But there are weaknesses as well in our program. We have so many applications for
admission, and so little infrastructure to handle them, that it is not feasible to test
applicants on their skills in ear training or tonal harmony and counterpoint. In
deciding admissions we rely almost entirely on an evaluation of the submitted music.
As a result, some admitted students turn out to be weak in basic musical training. To
rectify this, I sometimes teach a course in advanced counterpoint or tonal style com-
position, but none of my colleagues do so, in part because my attitude about traditional
training is not universally shared. We do not examine our students on their knowledge
of repertory or music theory. The public presentations on a contemporary work are
often poorly organized and analytically weak. I am distressed by what many of our
students do not know and how incompletely our program addresses their deficiencies.
How these concerns play out in composition lessons is far from obvious. Magnus
Lindberg and Kaija Saariaho tell me that Paavo Heininen, the legendary composition
teacher at the Sibelius Academy in Helsinki, put his students through a gauntlet of
compositional exercises inspired by his own training under Vincent Persichetti at
Juilliard in the 1950s. One exercise might be to compose a short piece for two
clarinets using only two interval classes; another to create a series of phrases that rise
and fall in tension using only tetrachords in quarter notes; another to write a duet in
which the violin is in one tempo and cello in another, with both notated as if in a
single tempo. If I understand correctly, Heininen did not let his students compose
freely until they had passed muster on these exercises. Magnus and Kaija complained
at the time but later appreciated what they had learned from this pedagogical course.

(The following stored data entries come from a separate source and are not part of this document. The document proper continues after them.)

(* ===== verification/AcmpReach.v ===== *)
(** Connection management: the states a device can reach, and what holds in all of them. *)
From S2P Require Import Prelude Bytes MiscTimer AcmpTypes Acmp AcmpSpec AcmpInv AcmpSafe.
From stdpp Require Import base list list_numbers numbers option.
From Stdlib Require Import ZArith Lia.
#[local] Open Scope Z_scope.

Section Reach.
Context `{cfg : AcmpConfig} (Hcfg : config_ok).

(** * The listener *)

Lemma runs_listener_valid {A} t (k : bool -> M acmp A) f' P :
  (0 <= t < Z.of_nat AVB_1722_1_MAX_LISTENERS -> runs (FListener t) f' (k true) P) ->
  runs (FListener t) f' (k false) P ->
  runs (FListener t) f' (b ← acmp_listener_valid_listener_unique; k b) P.
Proof.
  intros Ht Hf. eapply runs_bind; [apply runs_valid_listener|]. intros b [H0 ->].
  destruct (Z.ltb_spec t (Z.of_nat AVB_1722_1_MAX_LISTENERS)); auto.
Qed.

Lemma own_connect_tx : ACMP_CMD_CONNECT_TX_COMMAND ∈ own_commands LISTENER.
Proof. cbn. repeat constructor. Qed.
Lemma own_disconnect_tx : ACMP_CMD_DISCONNECT_TX_COMMAND ∈ own_commands LISTENER.
Proof. cbn. repeat constructor. Qed.

Lemma runs_listener_connect_rx env t : runs (FListener t) FNone (listener_connect_rx env) (fun _ => True).
Proof.
  apply runs_listener_valid; [intros Ht|]; (eapply runs_bind; [|intros _ _; by apply runs_listener_done]); cbn [negb].
  2: by apply runs_listener_response.
  eapply runs_bind; [by apply runs_is_connected|]. intros [] _; [by apply runs_listener_response|].
  by apply runs_send_command; [|apply own_connect_tx| |].
Qed.

Lemma runs_listener_disconnect_rx env t : runs (FListener t) FNone (listener_disconnect_rx env) (fun _ => True).
Proof.
  apply runs_listener_valid; [intros Ht|]; (eapply runs_bind; [|intros _ _; by apply runs_listener_done]); cbn [negb].
  2: by apply runs_listener_response.
  eapply runs_bind; [by apply runs_is_connected|]. intros [] _; [|by apply runs_listener_response].
  eapply runs_bind; [by apply runs_send_command; [|apply own_disconnect_tx| |]|]. intros _ _.
  eapply runs_bind; [apply runs_get_listener_rcvd|]. intros cr [_ Hc]. rewrite (Hc t eq_refl).
  eapply runs_bind; [by apply runs_emit|]. intros _ _. by apply runs_zero_listener.
Qed.

Lemma runs_listener_connect_tx_response env t :
  0 <= connect_status env < 32 ->
  runs (FListener t) FNone (listener_connect_tx_response env) (fun _ => True).
Proof.
  intros Henv. apply runs_listener_valid; [intros Ht|apply (runs_leave _ (FListener t)), runs_skip].
  eapply runs_bind; [apply runs_remove_inflight|]. intros idx Hidx.
  eapply (runs_bind _ (FListener t) _ _ _ (fun _ => True)).
  { destruct idx as [i|]; [|apply runs_skip]. by apply runs_listener_connected; [| |apply Hidx|]. }
  intros _ _. eapply runs_bind; [apply runs_get_listener_rcvd|]. intros cr _.
  destruct (truthy _); [|by apply runs_listener_done].
  eapply runs_bind; [|intros _ _; by apply runs_listener_done].
  destruct Hcfg as [Hg _]. upd_rcvd runs_upd_listener_rcvd.
Qed.

Lemma runs_listener_disconnect_tx_response t :
  runs (FListener t) FNone listener_disconnect_tx_response (fun _ => True).
Proof.
  apply runs_listener_valid; [intros Ht|apply (runs_leave _ (FListener t)), runs_skip].
  eapply runs_bind; [apply runs_remove_inflight|]. intros idx Hidx.
  eapply (runs_bind _ (FListener t) _ _ _ (fun _ => True)).
  { destruct idx as [i|]; [|apply runs_skip]. eapply runs_bind; [by apply runs_get_inflight, Hidx|]. intros x Hx.
    eapply runs_bind; [by apply runs_set_sequence_id|]. intros _ _.
    eapply runs_bind; [apply runs_get_listener_rcvd|]. intros cr [Hcr Hc]. rewrite (Hc t eq_refl).
    eapply runs_bind; [by apply runs_send_response; [| | |apply Hcr]|]. intros _ _. by apply runs_zero_listener. }
  intros _ _. eapply runs_bind; [|intros _ _; by apply runs_listener_done].
  upd_rcvd runs_upd_listener_rcvd.
Qed.

(** The answer to a command that has timed out twice. *)
Lemma runs_give_up i x :
  (i < AVB_1722_1_MAX_INFLIGHT_COMMANDS)%nat -> inflight_ok LISTENER x ->
  runs FNone FNone
    (_ ← upd_cmd (InflightCmd LISTENER i) (upd_cr_sequence_id (fun _ => original_sequence_id x));
     cr ← get_cmd (InflightCmd LISTENER i);
     _ ← whenM (negb (truthy (Z.land (cr_flags cr) AVB_1722_1_ACMP_FLAGS_FAST_CONNECT)))
           (acmp_send_response (cr_message_type cr + 7) cr ACMP_STATUS_LISTENER_TALKER_TIMEOUT);
     upd_inflight LISTENER i (upd_in_use (fun _ => false))) (fun _ => True).
Proof.
  intros Hi (_ & _ & Ho & _). eapply runs_bind; [by apply runs_upd_cmd_sequence_id|]. intros _ _.
  eapply (runs_bind _ FNone _ _ _ (fun cr => cr_ok cr /\ cr_message_type cr ∈ own_commands LISTENER)).
  { eapply runs_bind; [by apply runs_get_inflight|]. intros y (Hy & Hk & _). by apply runs_ret. }
  intros cr [Hcr Hk]. eapply runs_bind.
  - apply runs_when. intros _. apply runs_send_response; [done|done| |by vm_compute].
    cbn in Hk. repeat (apply elem_of_cons in Hk as [-> | Hk]; [by vm_compute|]). by apply elem_of_nil in Hk.
  - intros _ _. apply runs_upd_inflight; [done|]. by intros [] [].
Qed.

Lemma listener_rx_timeout_ok s :
  acmp_ok s -> acmp_listener_state s = ACMP_LISTENER_RX_TIMEOUT -> wp true listener_rx_timeout (fun _ => acmp_ok) s.
Proof.
  intros Hs Est. destruct (ok_listener_timeout s Hs Est) as (i & Hi & Hlt). apply wp_bind.
  eapply wp_load; [exact Hi|]. apply (runs_enter FNone FNone _ (fun _ => True)); [done|done|].
  eapply runs_bind; [by apply runs_get_inflight|]. intros x Hx.
  eapply runs_bind; [|intros _ _; by apply runs_listener_done].
  destruct (retried x); [by apply runs_give_up|]. destruct Hx as (_ & Hk & _).
  apply runs_send_command; [done|done|done|]. by intros j [= <-].
Qed.

Lemma listener_periodic_ok env s :
  0 <= connect_status env < 32 ->
  acmp_ok s -> wp true (avb_1722_1_acmp_listener_periodic env) (fun _ => acmp_ok) s.
Proof.
  intros Henv Hs. unfold avb_1722_1_acmp_listener_periodic. apply wp_bind, wp_gets.
  pose (t := cr_listener_unique_id (acmp_listener_rcvd_cmd_resp s)).
  destruct (acmp_listener_state s) eqn:Est; [by apply wp_skip|by apply (waiting_ok _ LISTENER)|..].
  6: by apply listener_rx_timeout_ok.
  all: apply (runs_enter (FListener t) FNone _ (fun _ => True)); [done|by split; [rewrite Est|]|].
  - apply runs_listener_connect_rx.
  - apply runs_listener_disconnect_rx.
  - by apply runs_listener_connect_tx_response.
  - apply runs_listener_disconnect_tx_response.
  - apply runs_listener_valid; [intros Ht|]; cbn [negb].
    + eapply runs_bind; [by apply runs_listener_get_state|]. intros st Hst.
      eapply runs_bind; [by apply runs_listener_response|]. intros _ _. by apply runs_listener_done.
    + eapply runs_bind; [by apply (runs_ret _ _ (fun st => 0 <= st < 32))|]. intros st Hst.
      eapply runs_bind; [by apply runs_listener_response|]. intros _ _. by apply runs_listener_done.
Qed.

(** * Reachable states *)

(** What the callers guarantee: whole packets of bytes, statuses that fit their
    field, numbers of the device's own streams, and identifiers of their types. *)
Definition input_ok (inp : acmp_input) : Prop :=
  match inp with
  | RxPacket pkt => (acmp_packet_size <= length pkt)%nat /\ Forall byte_ok pkt
  | ControllerPeriodic _ | TalkerPeriodic _ | TalkerInit => True
  | ListenerPeriodic env => 0 <= connect_status env < 32
  | Connect tg lg _ _ | Disconnect tg lg _ _ => u64_ok tg /\ u64_ok lg
  | DisconnectAllListeners t => 0 <= t < Z.of_nat AVB_1722_1_MAX_TALKERS
  | DisconnectTalker l => 0 <= l < Z.of_nat AVB_1722_1_MAX_LISTENERS
  | SetMacAddress t mac => 0 <= t /\ mac_ok mac
  | SetStreamId t _ => 0 <= t
  end.

Definition buf_ok (buf : list Z) : Prop := (AVB_1722_1_ACMP_PACKET_SIZE <= length buf)%nat /\ Forall byte_ok buf.

Inductive acmp_reachable : acmp -> Prop :=
| acmp_started buf now s :
    buf_ok buf -> acmp_init now (acmp_static buf) = Some (tt, s) -> acmp_reachable s
| acmp_next s inp s' :
    acmp_reachable s -> input_ok inp -> acmp_do inp s = Some (tt, s') -> acmp_reachable s'.

Lemma zero_cmd_resp_ok : cr_ok zero_cmd_resp.
Proof. constructor; try done. by apply bytes_okb. Qed.

Lemma zero_inflights_ok e : entity_ok e zero_entity.
Proof.
  split_and!; [apply length_replicate| |done|done]. apply Forall_replicate. split_and!; cbn; [apply zero_cmd_resp_ok| |done|done].
  destruct e; repeat constructor.
Qed.

Lemma init_entity_ok e now v : entity_ok e (init_entity now v).
Proof. apply (zero_inflights_ok e). Qed.

Lemma acmp_static_ok buf : buf_ok buf -> acmp_ok (acmp_static buf).
Proof.
  intros [Hl Hb]. assert (mac_ok [0; 0; 0; 0; 0; 0]) as Hm by (split; [done|by apply bytes_okb]).
  constructor; cbn [acmp_static acmp_controller_state acmp_talker_state acmp_listener_state controller_vars
    listener_vars acmp_controller_cmd_resp acmp_talker_rcvd_cmd_resp acmp_listener_rcvd_cmd_resp
    acmp_listener_streams acmp_talker_streams avb_1722_1_buf acmp_out]; try done;
    try apply zero_inflights_ok; try apply zero_cmd_resp_ok; try apply length_replicate.
  - by apply Forall_replicate.
  - apply Forall_replicate. split_and!; try done. apply Forall_replicate. done.
Qed.

Lemma acmp_init_ok buf now : buf_ok buf -> wp true (acmp_init now) (fun _ => acmp_ok) (acmp_static buf).
Proof.
  intros Hb. apply (runs_enter FNone FNone _ (fun _ => True)); [by apply acmp_static_ok|done|].
  assert (forall f e, runs f f (modify (upd_vars e (init_entity now))) (fun _ => True)) as Hinit.
  { intros f e. apply runs_upd_vars; [intros; apply init_entity_ok|done]. }
  eapply runs_bind.
  - eapply runs_bind; [by apply runs_set_controller_state|]. intros _ _. apply (Hinit _ CONTROLLER).
  - intros _ _. eapply runs_bind; [by apply runs_set_listener_state|]. intros _ _.
    eapply runs_bind; [|intros _ _; apply (Hinit _ LISTENER)].
    apply runs_forM. intros x Hx%elem_of_seqZ. apply runs_zero_listener. lia.
Qed.

Lemma acmp_do_ok inp s : acmp_ok s -> input_ok inp -> wp true (acmp_do inp) (fun _ => acmp_ok) s.
Proof.
  intros Hs Hi. destruct inp; cbn in Hi; cbn [acmp_do].
  1, 5-11: apply (runs_enter FNone FNone _ (fun _ => True)); [done|done|].
  - apply runs_process; apply Hi.
  - by apply runs_set_talker_state.
  - apply runs_connect_disconnect; [done|apply own_connect|apply Hi..].
  - apply runs_connect_disconnect; [done|apply own_disconnect|apply Hi..].
  - by apply runs_disconnect_all.
  - by apply runs_disconnect_talker.
  - apply runs_set_mac_address; apply Hi.
  - by apply runs_set_stream_id.
  - by apply controller_periodic_ok.
  - by apply talker_periodic_ok.
  - by apply listener_periodic_ok.
Qed.

Lemma reachable_acmp_ok s : acmp_reachable s -> acmp_ok s.
Proof.
  induction 1 as [buf now s Hb E|s inp s' _ IH Hi E].
  - pose proof (acmp_init_ok buf now Hb) as H. unfold wp in H. by rewrite E in H.
  - pose proof (acmp_do_ok inp s IH Hi) as H. unfold wp in H. by rewrite E in H.
Qed.

(** C32: In every reachable state every input is served to the end: a received packet, whatever its
    bytes, the periodic functions in whatever state the machines are, and the calls of the
    application; no index leaves its array, the stream numbers and counts of packets and the index
    of a timed-out command included. *)
Theorem acmp_input_served s inp :
  acmp_reachable s -> input_ok inp -> exists s', acmp_do inp s = Some (tt, s').
Proof.
  intros Hs Hi. apply reachable_acmp_ok in Hs.
  destruct (wp_elim true (acmp_do inp) _ s eq_refl (acmp_do_ok inp s Hs Hi)) as ([] & s' & E & _). by exists s'.
Qed.

Lemma frame_fields f :
  event_ok (AcmpTx f) ->
  length f = AVB_1722_1_ACMP_PACKET_SIZE /\ Forall byte_ok f /\ take 6 f = avb_1722_1_acmp_dest_addr /\
  take 6 (drop 6 f) = my_mac_addr.
Proof.
  intros (cr & mt & st & old & Hcr & Hmt & Hst & Hb & Hl & ->).
  pose proof (acmp_packet_length cr mt st old Hcfg Hcr Hl) as Hlen.
  split_and!.
  - rewrite length_take. lia.
  - by apply Forall_take, acmp_packet_ok.
  - reflexivity.
  - destruct Hcfg as (_ & Hm & _). unfold acmp_packet, avb_1722_1_create_1722_1_header. cbv zeta.
    remember my_mac_addr as mac eqn:Emac. clear Emac. destruct_len mac Hm. reflexivity.
Qed.

(** C36: The state stays well typed: every field of the commands, inflight entries and stream tables in
    the range of its type, the arrays at their lengths. And every frame a device has sent has the length
    of an ACMP packet, goes from the device to the ACMP address, and carries fields in their ranges. *)
Theorem acmp_well_typed s :
  acmp_reachable s ->
  acmp_ok s /\
  forall f, AcmpTx f ∈ acmp_out s ->
    length f = AVB_1722_1_ACMP_PACKET_SIZE /\ Forall byte_ok f /\ take 6 f = avb_1722_1_acmp_dest_addr /\
    take 6 (drop 6 f) = my_mac_addr /\ cr_ok (store_rcvd_cmd_resp (drop ethernet_hdr_size f)).
Proof.
  intros Hs%reachable_acmp_ok. split; [done|]. intros f Hf.
  pose proof (proj1 (list.Forall_forall _ _) (ok_out s Hs) _ Hf) as Hev.
  destruct (frame_fields f Hev) as (Hl & Hb & Hd & Hm). split_and!; try done.
  apply store_rcvd_cmd_resp_ok; [|by apply Forall_drop]. rewrite length_drop, Hl. done.
Qed.
End Reach.

(** * A device with one talker and one listener *)

#[local] Existing Instance sample_acmp_config.

Definition sample_env : acmp_env := MkAcmpEnv 0 (fun _ => 0) (fun _ => 0) (fun _ => (0x00229700, 0x00010000)) 0.
Definition sample_buf : list Z := replicate 70 0.

Lemma sample_buf_ok : buf_ok sample_buf.
Proof. split; [by vm_compute|by apply bytes_okb]. Qed.

(** A listener connects to the talker. *)
Definition sample_connect : avb_1722_1_acmp_cmd_resp :=
  MkCmdResp 0 0 0 0x00229700fe0000aa (my_guid) 0x00229700fe0000bb 0 0 [0; 0; 0; 0; 0; 0] 0 7 0 0.
Definition sample_packet (cr : avb_1722_1_acmp_cmd_resp) (mt : Z) : list Z :=
  drop ethernet_hdr_size (acmp_packet cr mt 0 sample_buf).

Definition final {A} (s0 : acmp) (r : option (A * acmp)) : acmp := match r with Some (_, s) => s | None => s0 end.

Definition sample_started : acmp := final (acmp_static sample_buf) (acmp_init 0 (acmp_static sample_buf)).
Definition sample_run (l : list acmp_input) : acmp := final sample_started (acmp_run l sample_started).

Definition sample_inputs : list acmp_input :=
  [TalkerInit; RxPacket (sample_packet sample_connect ACMP_CMD_CONNECT_TX_COMMAND); TalkerPeriodic sample_env].

Lemma sample_inputs_ok : Forall input_ok sample_inputs.
Proof. repeat constructor; by apply bytes_okb || by vm_compute. Qed.

Lemma acmp_run_reachable l s s' :
  acmp_reachable s -> Forall input_ok l -> acmp_run l s = Some (tt, s') -> acmp_reachable s'.
Proof.
  revert s. induction l as [|inp l IH]; intros s Hs Hl E; [by injection E as <-|].
  apply M_bind_Some in E as ([] & s1 & E1 & E2). apply list.Forall_cons in Hl as [Hi Hl].
  apply (IH s1); [|done|done]. by apply (acmp_next s inp).
Qed.

Lemma sample_started_reachable : acmp_reachable sample_started.
Proof. by apply (acmp_started sample_buf 0 _ sample_buf_ok). Qed.

Lemma sample_reachable : acmp_reachable (sample_run sample_inputs).
Proof.
  apply (acmp_run_reachable sample_inputs sample_started); [apply sample_started_reachable|apply sample_inputs_ok|].
  by vm_compute.
Qed.

(** A packet of nothing but ones is served. *)
Example acmp_input_served_witness :
  exists s', acmp_do (RxPacket (replicate 56 0xff)) (sample_run sample_inputs) = Some (tt, s').
Proof.
  apply (acmp_input_served sample_config_ok); [apply sample_reachable|].
  split; [by vm_compute|by apply bytes_okb].
Defined.

(** The state of the sample run, which has answered with one frame. *)
Example acmp_well_typed_witness :
  length (acmp_out (sample_run sample_inputs)) = 2%nat /\ acmp_ok (sample_run sample_inputs).
Proof. split; [by vm_compute|]. apply (acmp_well_typed sample_config_ok _ sample_reachable). Defined.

I have sometimes requested similar exercises of beginning masters students, for
instance a lyrical melody that they then sang or a rhythmic etude for two bongos that
they then played. But lately I have drifted away from these exercises, for two reasons.

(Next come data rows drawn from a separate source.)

Lemma talker_disconnect_answers :
  wp true talker_disconnect (fun _ =>
    let unknown := Z.of_nat AVB_1722_1_MAX_TALKERS <=? t in
    answered s rcvd ACMP_CMD_DISCONNECT_TX_RESPONSE
      (if unknown then ACMP_STATUS_TALKER_UNKNOWN_ID else ACMP_STATUS_SUCCESS) unknown) s.
Proof.
  apply wp_valid, wp_bind. cbv zeta. rewrite Z.leb_antisym. pose proof t_nonneg as H0.
  destruct (Z.ltb_spec t (Z.of_nat AVB_1722_1_MAX_TALKERS)) as [Ht|]; cbn [negb]; [|by apply answer_unknown].
  eapply (work_step t false); [done|done|done|by apply runs_remove_stream_info|by apply working_remove|].
  intros _ s1 Hs1 Hf1 Hw1 _ _. apply wp_bind, wp_gets. pose proof Hf1 as [Hb1 Ht1]. rewrite Ht1.
  generalize (cr_listener_guid (acmp_talker_rcvd_cmd_resp s1)). intros g.
  eapply (work_step t false); [done|done|done|by apply runs_get_talker_stream|apply working_get|].
  intros x s2 Hs2 Hf2 Hw2 _ _.
  eapply (work_step t false); [done|done|done|by apply runs_emit|by apply working_emit|].
  intros _ s3 Hs3 Hf3 Hw3 _ _.
  eapply (work_step t false); [done|done|done|by apply runs_set_talker_response|apply working_set_response|].
  intros _ s9 Hs9 Hf9 Hw9 _ _. by apply answer_end.
Qed.

(** A request for information changes nothing. *)
Lemma talker_get_answers (get : M acmp Z) mt st :
  0 <= mt < 16 ->
  (0 <= t < Z.of_nat AVB_1722_1_MAX_TALKERS -> runs (FTalker t) (FTalker t) get (fun st => 0 <= st < 32)) ->
  keeps (working true) get -> (forall st' s', get s = Some (st', s') -> st' = st) ->
  wp true
    (valid ← acmp_talker_valid_talker_unique;
     acmp_status ← (if negb valid then mret ACMP_STATUS_TALKER_UNKNOWN_ID else get);
     _ ← talker_response mt acmp_status;
     set_talker_state ACMP_TALKER_WAITING)
    (fun _ => answered s rcvd mt
      (if Z.of_nat AVB_1722_1_MAX_TALKERS <=? t then ACMP_STATUS_TALKER_UNKNOWN_ID else st) true) s.
Proof.
  intros Hmt Hget Hkeep Hst. apply wp_valid. rewrite Z.leb_antisym. pose proof t_nonneg as H0.
  destruct (Z.ltb_spec t (Z.of_nat AVB_1722_1_MAX_TALKERS)) as [Ht|]; cbn [negb].
  - eapply (work_step t true); [done|done|done|by apply Hget|done|].
    intros st' s1 Hs1 Hf1 Hw1 Hr E. apply Hst in E as <-. apply wp_bind. by apply answer_end.
  - apply wp_bind, wp_ret, wp_bind. by apply answer_unknown.
Qed.
End Handlers.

First, our students have become increasingly varied in background and level of
development. Up to 40% are from abroad, and many come already with a masters
degree. For these students elementary exercises are no longer appropriate. Second,
our composition faculty encourages students to study with at least two of us in the
first three years of graduate study. This policy defuses competition among the faculty,
exposes students to multiple perspectives, and enhances the cohesiveness of the
program. Moving students around makes particularly good sense in view of our
admirably diverse and accomplished faculty. The downside of the policy, however, is
dilution of consistent training. In the case at hand, our faculty is not likely to agree on
pedagogical assignments of the kind just described, and it seems pointless for me to
pursue them alone.
294 F. Lerdahl
What are my composition lessons like? Some teachers prefer to teach what they
themselves do; the student becomes an apprentice in the master’s workshop. Other
teachers prefer to approach lessons in terms of the student, varying the approach
depending on a particular student’s abilities and goals. At the risk of over-
generalization, the former kind of teacher tends to be European, the latter American.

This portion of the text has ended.